Synthesis and evaluation of analogues of the partial agonist 6-(propyloxy)-4-(methoxymethyl)-beta-carboline-3-carboxylic acid ethyl ester (6-PBC) and the full agonist 6-(benzyloxy)-4-(methoxymethyl)-beta-carboline-3-carboxylic acid ethyl ester (Zk 93423) at wild type and recombinant GABAA receptors.
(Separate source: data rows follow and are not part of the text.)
(** ** Who owns an account *)

(** The natural key of an account, and the accounts a key prefix owns. *)
Definition key_of (a : LedgerAccount) : string :=
  natural_key (la_ownerType a) (la_ownerId a) (la_assetId a) (la_accountType a).
Definition owned_by (prefix : string) (a : LedgerAccount) : Prop := exists rest, key_of a = prefix +:+ NUL +:+ rest.

Lemma owned_lockbox_system a : owned_by "lockbox" a -> owned_by "system" a -> False.
Proof. intros [r1 E1] [r2 E2]. rewrite E1 in E2. discriminate E2. Qed.

(** Up to the first NUL. *)
Lemma prefix_nul s1 s2 r1 r2 :
  all_chars is_uuid_char s1 = true -> all_chars is_uuid_char s2 = true ->
  s1 +:+ NUL +:+ r1 = s2 +:+ NUL +:+ r2 -> s1 = s2.
Proof.
  revert s2. induction s1 as [|c s1 IH]; intros [|c2 s2]; cbn [all_chars]; try done.
  - intros _ [Hc _]%andb_true_iff [= <-]. done.
  - intros [Hc _]%andb_true_iff _ [= ->]. done.
  - intros [_ H1]%andb_true_iff [_ H2]%andb_true_iff [= -> E]. f_equal. by eapply IH.
Qed.

Section lockboxes.
Context `{PlatformLaws}.

(** No account a lockbox owns is overdrawn. *)
Record LockLedger (n : nat) (l : Ledger) : Prop := {
  ll_ledger : LedgerInv n l;
  ll_net : forall id a, map_get id (accounts l) = Some a -> owned_by "lockbox" a -> 0 <= net l id }.

Lemma LockLedger_mono n m l : (n <= m)%nat -> LockLedger n l -> LockLedger m l.
Proof. intros Hle []. split; [by eapply LedgerInv_mono|done]. Qed.

Abbreviation lkept := (kept LockLedger ledger_extends).

Lemma LockLedger_same_entries n m l l' :
  LockLedger n l -> LedgerInv m l' -> ledger_extends l l' -> entries l' = entries l -> LockLedger m l'.
Proof.
  intros [Hi Hn] Hi' Hx He. split; [done|]. intros id a Ha Ho. unfold net. rewrite He. fold (net l id).
  destruct (map_get id (accounts l)) as [a'|] eqn:Ha'; [|by rewrite (net_absent _ _ _ Hi Ha')].
  pose proof (lx_accounts _ _ Hx _ _ Ha'). simplify_eq. by eapply Hn.
Qed.

Lemma wp_open i y l :
  LockLedger (uuids y) l ->
  wp (openAccount i) (fun a s => lkept y l s /\ entries s.2 = entries l /\ opened i a s.2)
    (fun _ s => lkept y l s) (y, l).
Proof.
  intros Hl. eapply wp_mono; [apply wp_openAccount, Hl|..].
  - intros a s ((? & ? & ?) & He & ?). unfold kept. split_and!; try done. by eapply LockLedger_same_entries.
  - intros e s ((? & ? & ?) & He). unfold kept. split_and!; try done. by eapply LockLedger_same_entries.
Qed.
A pharmacophore and an alignment rule have previously been reported for BzR agonist ligands. The design and synthesis of 6-(propyloxy)-4-(methoxymethyl)-beta-carboline-3-carboxylic acid ethyl ester (6-PBC, 24, IC50 = 8.1 nM) was based on this pharmacophore. When evaluated in vivo this ligand exhibited anticonvulsant/anxiolytic activity but was devoid of the muscle relaxant/ataxic effects of "classical" 1,4-benzodiazepines (i.e., diazepam). Significantly, 6-PBC 24 also reversed diazepam-induced muscle relaxation in mice. The 3-substituted analogues 40-46 and 48 of 6-PBC 24 and Zk 93423 27(IC50 = 1 nM) were synthesized and evaluated in vitro to determine what affect these modifications would have on the binding affinity at recombinant BzR subtypes. With the exception of the 3-amino ligands 40 and 41, all the beta-carbolines were found to exhibit high binding affinity at BzR sites. The 3-propyl ether derivative 45 was also evaluated in vivo and found to be devoid of any proconvulsant or anticonvulsant activity at doses up to 40 mg/kg. The 6-(1-naphthylmethyloxy) and 6-octyloxy analogues 25, 26, 28, and 29 of 6-PBC 24 were synthesized to further evaluate the proposed alignment of agonists vs inverse agonists in the pharmacophore of the BzR. In addition, ligands 26 and 29 were designed to probe the dimensions of lipophilic pocket L3 at the agonist site. The activity of 29 was evaluated in vivo; however, this analogue elicited no pharmacological effects at doses up to 80 mg/kg. These and other related beta-carbolines were also examined in five recombinant GABAA receptor subtypes. Ligands 52-61 all exhibited moderate to high affinity at GABAA receptors containing alpha1 subunits. These ligands will be useful in further defining the pharmacophore at alpha1 beta3 gamma2 receptors.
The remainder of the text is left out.